<<<<
(** *** db.videos *)

(** [find(q).skip(skip).limit(limit).to_list(length=limit)]: the cursor
    refuses a negative [skip], [to_list] refuses a negative [length], both
    before anything is sent, and the command is not sent if one of them does
    not fit; the list holds at most [limit] documents after the first [skip]
    that match. *)
Definition find_page (q : Filter) (skip limit : Z) : VM (list Video) :=
  if (skip <? 0)%Z then vraise ValueError
  else if (limit <? 0)%Z then vraise ValueError
  else round_trip (fun d =>
         if int64 skip && int64 limit then
           (Done (firstn (Z.to_nat limit)
                    (skipn (Z.to_nat skip) (filter (selects q) (videos d)))), d)
         else (Fail OverflowError, d)).

Definition find_one (o : Bson.ObjectId) : VM (option Video) :=
  round_trip (fun d => (Done (first_where (has_id o) (videos d)), d)).

(** A video as the store keeps it. *)
Definition bson_video (v : Video) : Video :=
  {| v_id := v_id v;
     v_title := v_title v;
     v_description := v_description v;
     v_video_url := v_video_url v;
     v_thumbnail_url := v_thumbnail_url v;
     v_duration := v_duration v;
     v_category := v_category v;
     v_difficulty := v_difficulty v;
     v_views := v_views v;
     v_likes := v_likes v;
     v_created_at := bson_datetime (v_created_at v);
     v_updated_at := bson_datetime (v_updated_at v) |}.

(** [insert_one(doc)] for a dict without ["_id"]; the result is
    [inserted_id].  The document is not sent if an int of it does not fit. *)
Definition insert_one (doc : Bson.ObjectId -> Video) : VM Bson.ObjectId :=
  round_trip (fun d =>
    let o := next_oid (world d) in
    if int64 (v_duration (doc o)) then
      (Done o, mkDatabase (videos d ++ [bson_video (doc o)])
                          (with_next_oid (N.succ o) (world d)))
    else (Fail OverflowError, d)).

(** The dict given to [$set] by [update_video]. *)
Record UpdateData : Type := mkUpdateData {
  set_title : option string;
  set_description : option string;
  set_video_url : option string;
  set_thumbnail_url : option string;
  set_duration : option Z;
  set_category : option string;
  set_difficulty : option string;
  set_updated_at : option datetime
}.

Definition or_old {A} (new : option A) (old : A) : A :=
  match new with Some x => x | None => old end.

Definition apply_data (u : UpdateData) (v : Video) : Video :=
  {| v_id := v_id v;
     v_title := or_old (set_title u) (v_title v);
     v_description := or_old (set_description u) (v_description v);
     v_video_url := or_old (set_video_url u) (v_video_url v);
     v_thumbnail_url := or_old (set_thumbnail_url u) (v_thumbnail_url v);
     v_duration := or_old (set_duration u) (v_duration v);
     v_category := or_old (set_category u) (v_category v);
     v_difficulty := or_old (set_difficulty u) (v_difficulty v);
     v_views := v_views v;
     v_likes := v_likes v;
     v_created_at := v_created_at v;
     v_updated_at := or_old (set_updated_at u) (v_updated_at v) |}.

(** The dict of a [$set] as the store applies it. *)
Definition bson_data (u : UpdateData) : UpdateData :=
  {| set_title := set_title u;
     set_description := set_description u;
     set_video_url := set_video_url u;
     set_thumbnail_url := set_thumbnail_url u;
     set_duration := set_duration u;
     set_category := set_category u;
     set_difficulty := set_difficulty u;
     set_updated_at :=
       match set_updated_at u with
       | Some t => Some (bson_datetime t)
       | None => None
       end |}.

Definition fits (z : option Z) : bool :=
  match z with Some i => int64 i | None => true end.

(** [update_one({"_id": o}, {"$set": u})]; nothing is sent if an int of the
    dict does not fit. *)
Definition update_set (o : Bson.ObjectId) (u : UpdateData) : VM unit :=
  round_trip (fun d =>
    if fits (set_duration u) then
      (Done tt, mkDatabase (rewrite_first (has_id o) (apply_data (bson_data u)) (videos d))
                           (world d))
    else (Fail OverflowError, d)).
>>>>
* EXERCISE DESCRIPTION *
The answer must be the data above, repeated exactly as it stands.

* EXERCISE ANSWER *
(** *** db.videos *)

(** [find(q).skip(skip).limit(limit).to_list(length=limit)]: the cursor
    refuses a negative [skip], [to_list] refuses a negative [length], both
    before anything is sent, and the command is not sent if one of them does
    not fit; the list holds at most [limit] documents after the first [skip]
    that match. *)
Definition find_page (q : Filter) (skip limit : Z) : VM (list Video) :=
  if (skip <? 0)%Z then vraise ValueError
  else if (limit <? 0)%Z then vraise ValueError
  else round_trip (fun d =>
         if int64 skip && int64 limit then
           (Done (firstn (Z.to_nat limit)
                    (skipn (Z.to_nat skip) (filter (selects q) (videos d)))), d)
         else (Fail OverflowError, d)).

Definition find_one (o : Bson.ObjectId) : VM (option Video) :=
  round_trip (fun d => (Done (first_where (has_id o) (videos d)), d)).

(** A video as the store keeps it. *)
Definition bson_video (v : Video) : Video :=
  {| v_id := v_id v;
     v_title := v_title v;
     v_description := v_description v;
     v_video_url := v_video_url v;
     v_thumbnail_url := v_thumbnail_url v;
     v_duration := v_duration v;
     v_category := v_category v;
     v_difficulty := v_difficulty v;
     v_views := v_views v;
     v_likes := v_likes v;
     v_created_at := bson_datetime (v_created_at v);
     v_updated_at := bson_datetime (v_updated_at v) |}.

(** [insert_one(doc)] for a dict without ["_id"]; the result is
    [inserted_id].  The document is not sent if an int of it does not fit. *)
Definition insert_one (doc : Bson.ObjectId -> Video) : VM Bson.ObjectId :=
  round_trip (fun d =>
    let o := next_oid (world d) in
    if int64 (v_duration (doc o)) then
      (Done o, mkDatabase (videos d ++ [bson_video (doc o)])
                          (with_next_oid (N.succ o) (world d)))
    else (Fail OverflowError, d)).

(** The dict given to [$set] by [update_video]. *)
Record UpdateData : Type := mkUpdateData {
  set_title : option string;
  set_description : option string;
  set_video_url : option string;
  set_thumbnail_url : option string;
  set_duration : option Z;
  set_category : option string;
  set_difficulty : option string;
  set_updated_at : option datetime
}.

Definition or_old {A} (new : option A) (old : A) : A :=
  match new with Some x => x | None => old end.

Definition apply_data (u : UpdateData) (v : Video) : Video :=
  {| v_id := v_id v;
     v_title := or_old (set_title u) (v_title v);
     v_description := or_old (set_description u) (v_description v);
     v_video_url := or_old (set_video_url u) (v_video_url v);
     v_thumbnail_url := or_old (set_thumbnail_url u) (v_thumbnail_url v);
     v_duration := or_old (set_duration u) (v_duration v);
     v_category := or_old (set_category u) (v_category v);
     v_difficulty := or_old (set_difficulty u) (v_difficulty v);
     v_views := v_views v;
     v_likes := v_likes v;
     v_created_at := v_created_at v;
     v_updated_at := or_old (set_updated_at u) (v_updated_at v) |}.

(** The dict of a [$set] as the store applies it. *)
Definition bson_data (u : UpdateData) : UpdateData :=
  {| set_title := set_title u;
     set_description := set_description u;
     set_video_url := set_video_url u;
     set_thumbnail_url := set_thumbnail_url u;
     set_duration := set_duration u;
     set_category := set_category u;
     set_difficulty := set_difficulty u;
     set_updated_at :=
       match set_updated_at u with
       | Some t => Some (bson_datetime t)
       | None => None
       end |}.

Definition fits (z : option Z) : bool :=
  match z with Some i => int64 i | None => true end.

(** [update_one({"_id": o}, {"$set": u})]; nothing is sent if an int of the
    dict does not fit. *)
Definition update_set (o : Bson.ObjectId) (u : UpdateData) : VM unit :=
  round_trip (fun d =>
    if fits (set_duration u) then
      (Done tt, mkDatabase (rewrite_first (has_id o) (apply_data (bson_data u)) (videos d))
                           (world d))
    else (Fail OverflowError, d)).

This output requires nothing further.